By ensuring a safe environment for transactions and storage of student data, UCF has been able to build processes that automate the flow of student information through all processes in the student lifecycle, from admissions to graduation. UCF is a great higher education BPM example of success and efficiency.

Technical School BPM Example

For Davis Applied Technology College (DATC) in Utah, continuous innovation is core to its strategy for growth and student success. Another higher education BPM example, it uses Process Director for digital delivery of academic programs and other types of campus services, and it also supports staff by providing easy-to-use rapid application development capabilities to enable HR, finance, and other staff departments to create agile apps and process that are specific to their departmental needs.

Prior to using Process Director, these efforts were hampered by an outdated system of data collection and integration.

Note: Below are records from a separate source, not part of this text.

(* ===== verification/Coroutines.v ===== *)
(** * Client coroutines ([worker/base_worker.py],
      [benchmarks/raw_throughput.py])

The clients are coroutines: they run from one [await] to the next, and
anything may happen in between.  A coroutine is given here by what it
waits for at each point and by how it goes on when that arrives.  Driven
alone, each is shown to be the loop of [Worker] or [LoadGen]; [Fleet] and
[Benchmark] drive many of them at once, in any order.

The [asyncio.sleep(0)] at the end of a round has no other effect than the
suspension, which every [await] is here. *)

From S2P Require Import Prelude PyDict Json Worker.

Module Coroutine.

(** What a suspended coroutine waits for, and what it is resumed with. *)
Inductive Await :=
  | Request (message : Json)     (* [await self._send(message)] *)
  | Timer (seconds : Q)          (* [await asyncio.sleep(seconds)] *)
  | Work (payload : Json)        (* [await self.execute(payload)] *)
  | Returned.                    (* nothing: the coroutine is over *)

Inductive Answer :=
  | Reply (response : option Json)   (* [None]: [ConnectionError] *)
  | Woken
  | Result (r : string + Json).

(** ** The consume loop *)

Inductive Point :=
  | Polling
  | Pausing
  | Executing (tid : string) (payload : Json)
  | Acking (tid : string)
  | Nacking (tid err : string)
  | Stopped (r : Worker.Round).

(** [while self._running] *)
Definition again (w : Worker.t) : Point :=
  if Worker._running w then Polling else Stopped Worker.Continue.

Definition awaits (w : Worker.t) (p : Point) : Await :=
  match p with
  | Polling => Request (Worker.consume_message w)
  | Pausing => Timer (Worker.poll_interval w)
  | Executing _ payload => Work payload
  | Acking tid => Request (Worker.ack_message w tid)
  | Nacking tid err => Request (Worker.nack_message w tid err)
  | Stopped _ => Returned
  end.

(** The response to CONSUME. *)
Definition consumed (o : option Json) : Point :=
  match o with
  | None => Stopped (Worker.Stop Worker.LostConnection)
  | Some r =>
      match obj_get "status" r with
      | None => Stopped (Worker.Stop Worker.BadResponse)
      | Some st =>
          if bool_decide (st = JStr "empty") then Pausing
          else if negb (bool_decide (st = JStr "ok")) then Pausing
          else
            match Worker.received_task r with
            | None => Stopped (Worker.Stop Worker.BadResponse)
            | Some (tid, Some payload) => Executing tid payload
            | Some (tid, None) => Nacking tid "'payload'"
            end
      end
  end.

(** [lost] is the text of the exception of a lost connection. *)
Definition resume (lost : string) (w : Worker.t) (p : Point) (a : Answer) : Worker.t * Point :=
  match p, a with
  | Polling, Reply o => (w, consumed o)
  | Pausing, Woken => (w, again w)
  | Executing tid _, Result (inr _) => (w, Acking tid)
  | Executing tid _, Result (inl err) => (w, Nacking tid err)
  | Acking _, Reply (Some _) => let w := Worker.count_completed w in (w, again w)
  | Acking tid, Reply None => (w, Nacking tid lost)
  | Nacking _ _, Reply (Some _) => let w := Worker.count_failed w in (w, again w)
  | Nacking _ _, Reply None => (w, Stopped (Worker.Stop Worker.LostConnection))
  | p, _ => (w, p)
  end.

(** ** The heartbeat loop *)

Inductive BeatPoint := Resting | Beating | Over.

Definition beat_again (w : Worker.t) : BeatPoint :=
  if Worker._running w then Resting else Over.

Definition beat_awaits (w : Worker.t) (p : BeatPoint) : Await :=
  match p with
  | Resting => Timer (Worker.heartbeat_interval w)
  | Beating => Request (Worker.heartbeat_message w)
  | Over => Returned
  end.

(** A response other than ok and an exception are only logged. *)
Definition beat_resume (w : Worker.t) (p : BeatPoint) (a : Answer) : BeatPoint :=
  match p, a with
  | Resting, Woken => if Worker._running w then Beating else Over
  | Beating, Reply _ => beat_again w
  | p, _ => p
  end.

(** ** A coroutine on its own *)

Section alone.
Context {S : Type} (send : Json → S → option Json * S) (sleep : Q → S → S) (lost : string).

(** What arrives when nothing else runs; [execute] is what the subclass's
    method does this time. *)
Definition serve (execute : Json → string + Json) (w : Worker.t) (a : Await) (s : S) :
    option Answer * S :=
  match a with
  | Request m => let '(o, s) := Worker._send send w m s in (Some (Reply o), s)
  | Timer d => (Some Woken, sleep d s)
  | Work p => (Some (Result (execute p)), s)
  | Returned => (None, s)
  end.

Definition turn (execute : Json → string + Json) (c : Worker.t * Point * S) :
    Worker.t * Point * S :=
  let '(w, p, s) := c in
  match serve execute w (awaits w p) s with
  | (Some a, s) => (resume lost w p a, s)
  | (None, s) => (w, p, s)
  end.

Definition beat_turn (w : Worker.t) (c : BeatPoint * S) : BeatPoint * S :=
  let '(p, s) := c in
  match serve inr w (beat_awaits w p) s with
  | (Some a, s) => (beat_resume w p a, s)
  | (None, s) => (p, s)
  end.

(** ** It is the loop of the source *)

Context (execute : Json → string + Json).
Abbreviation round := (Worker.round send sleep execute lost).
Abbreviation work := (Worker.work send sleep execute lost).

Definition turns (k : nat) : Worker.t * Point * S → Worker.t * Point * S := Nat.iter k (turn execute).

Lemma turns_add j k c : turns (j + k) c = turns j (turns k c).
Proof. apply Nat.iter_add. Qed.

(** Where a round leaves the loop. *)
Definition after (w : Worker.t) (r : Worker.Round) : Point :=
  match r with Worker.Continue => again w | r => Stopped r end.

Lemma nacking_turn tid err w s :
  let '(r, w', s') := Worker.report_failure send w tid err s in
  turn execute (w, Nacking tid err, s) = (w', after w' r, s').
Proof. unfold Worker.report_failure, turn; cbn. by destruct (Worker._send send w _ s) as [[]?]. Qed.

(** A round is between one and four turns. *)
Lemma round_turns w s :
  let '(r, w', s') := round w s in
  ∃ k, 1 ≤ k ≤ 4 ∧ turns k (w, Polling, s) = (w', after w' r, s').
Proof.
  unfold Worker.round. destruct (Worker._send send w (Worker.consume_message w) s) as [o s1] eqn:E.
  assert (Hp : turn execute (w, Polling, s) = (w, consumed o, s1)) by (unfold turn; cbn; by rewrite E).
  destruct o as [m|]; [|by exists 1; split; [lia|]].
  unfold consumed in Hp. destruct (obj_get "status" m) as [st|]; [|by exists 1; split; [lia|]].
  assert (Hpause : turn execute (w, Polling, s) = (w, Pausing, s1) →
    ∃ k, 1 ≤ k ≤ 4 ∧ turns k (w, Polling, s) = (w, again w, sleep (Worker.poll_interval w) s1)).
  { intros H. exists 2. split; [lia|]. unfold turns. cbn [Nat.iter nat_rect]. by rewrite H. }
  case_bool_decide; [by apply Hpause|]. case_bool_decide; cbn [negb] in *; [|by apply Hpause].
  destruct (Worker.received_task m) as [[tid [p|]]|]; [| |by exists 1; split; [lia|]].
  - destruct (execute p) as [err|res] eqn:Ex.
    + pose proof (nacking_turn tid err w s1) as Hn.
      destruct (Worker.report_failure send w tid err s1) as [[r w'] s'].
      exists 3. split; [lia|]. unfold turns. cbn [Nat.iter nat_rect]. rewrite Hp.
      unfold turn at 2. cbn. rewrite Ex. done.
    + destruct (Worker._send send w (Worker.ack_message w tid) s1) as [[m'|] s2] eqn:Ea.
      * exists 3. split; [lia|]. unfold turns. cbn [Nat.iter nat_rect]. rewrite Hp.
        unfold turn at 2. cbn. rewrite Ex. cbn. by rewrite Ea.
      * pose proof (nacking_turn tid lost w s2) as Hn.
        destruct (Worker.report_failure send w tid lost s2) as [[r w'] s'].
        exists 4. split; [lia|]. unfold turns. cbn [Nat.iter nat_rect]. rewrite Hp.
        unfold turn at 3. cbn. rewrite Ex. cbn. by rewrite Ea.
  - pose proof (nacking_turn tid "'payload'" w s1) as Hn.
    destruct (Worker.report_failure send w tid "'payload'" s1) as [[r w'] s'].
    exists 2. split; [lia|]. unfold turns. cbn [Nat.iter nat_rect]. by rewrite Hp.
Qed.

(** The consume loop, driven alone, is the loop of the source: for every
    number of rounds there is a number of turns with the same outcome. *)
Lemma work_turns n w s :
  let '(r, w', s') := work n w s in
  ∃ k, turns k (w, again w, s) = (w', after w' r, s').
Proof.
  revert w s. induction n as [|n IH]; intros w s; cbn [Worker.work]; [by exists 0|].
  unfold again at 1. destruct (Worker._running w) eqn:Hr; [|exists 0; cbn; unfold again; by rewrite Hr].
  pose proof (round_turns w s) as H. destruct (round w s) as [[r w1] s1].
  destruct H as (j&_&Hj). destruct r as [|e]; [|by exists j].
  specialize (IH w1 s1). destruct (work n w1 s1) as [[r' w'] s'].
  destruct IH as (k&Hk). exists (k + j). by rewrite turns_add, Hj.
Qed.

(** Two turns of the heartbeat loop are its sleep and one beat. *)
Lemma beat_turns w s :
  Worker._running w = true →
  Nat.iter 2 (beat_turn w) (Resting, s) =
    (Resting, Worker.heartbeat send w (sleep (Worker.heartbeat_interval w) s)).
Proof.
  intros Hr. unfold beat_turn, Worker.heartbeat, beat_again. cbn. rewrite Hr. cbn.
  destruct (Worker._send send w _ _). cbn. unfold beat_again. by rewrite Hr.
Qed.
End alone.
End Coroutine.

The school had cabinets filled with paper forms but accessing them and applying them to digital routing channels was time consuming and inefficient. The IT team recognized how the processes that were manifested in those forms would benefit from workflow automation.

DATC's IT team created requirements, scope and criteria, then decided that Process Director BPM would be the most effective way to deliver on their goals. The IT team rolled out Process Director to a number of departments in only a short amount of time; in the student services department alone the school was able to deliver 17 completed processes within only a few quarters after being deployed. The Finance, HR and IT departments all showed massive progress in short tie. The Director of IT for DATC said of Process Director, “Knowing where our business processes and workflow are without having to chase them down is invaluable. What used to take days is taking hours — what used to take weeks is taking days.”

Higher Education Electronic Forms (eForms) Example

One of BP Logix’ higher education customers, the University of Texas at El Paso (UTEP), used Earth Day as the impetus for adopting a BPM approach. With a mandate to reduce paper usage, the UTEP IT team embarked on a plan to eliminate paper where possible by relying instead on the digitization of forms through scanning and digital storage. It quickly became clear that efforts to improve reviews and approvals through digital means could lead to other efficiencies through BPM.

With the rollout of this new digital emphasis, the UTEP IT organization began to implement Process Director BPM across more parts of the University. They focused their efforts on 1) the easy movement of documents across campus via electronic workflows, 2) enabling the review and approval of electronic documents via email, 3) the ability to have dashboards that allowed users to edit, view and receive messages regarding activities and tasks as well as to retrieve reports, forms and notifications, 4) Having electronic records signed via a digitized image of a signature and 5) ability to populate a series of form fields by extracting information from a database instead of requiring users to input that data.

With broad usage of Process Director’s capabilities, UTEP has instilled an agile, prowess-driven mindset in how IT delivers solutions to various departments. Speed has been a critical driver, but so too is how comprehensive Process Director is at ensuring that necessary participants are included in reviews and other transactions throughout the various university lifecycles.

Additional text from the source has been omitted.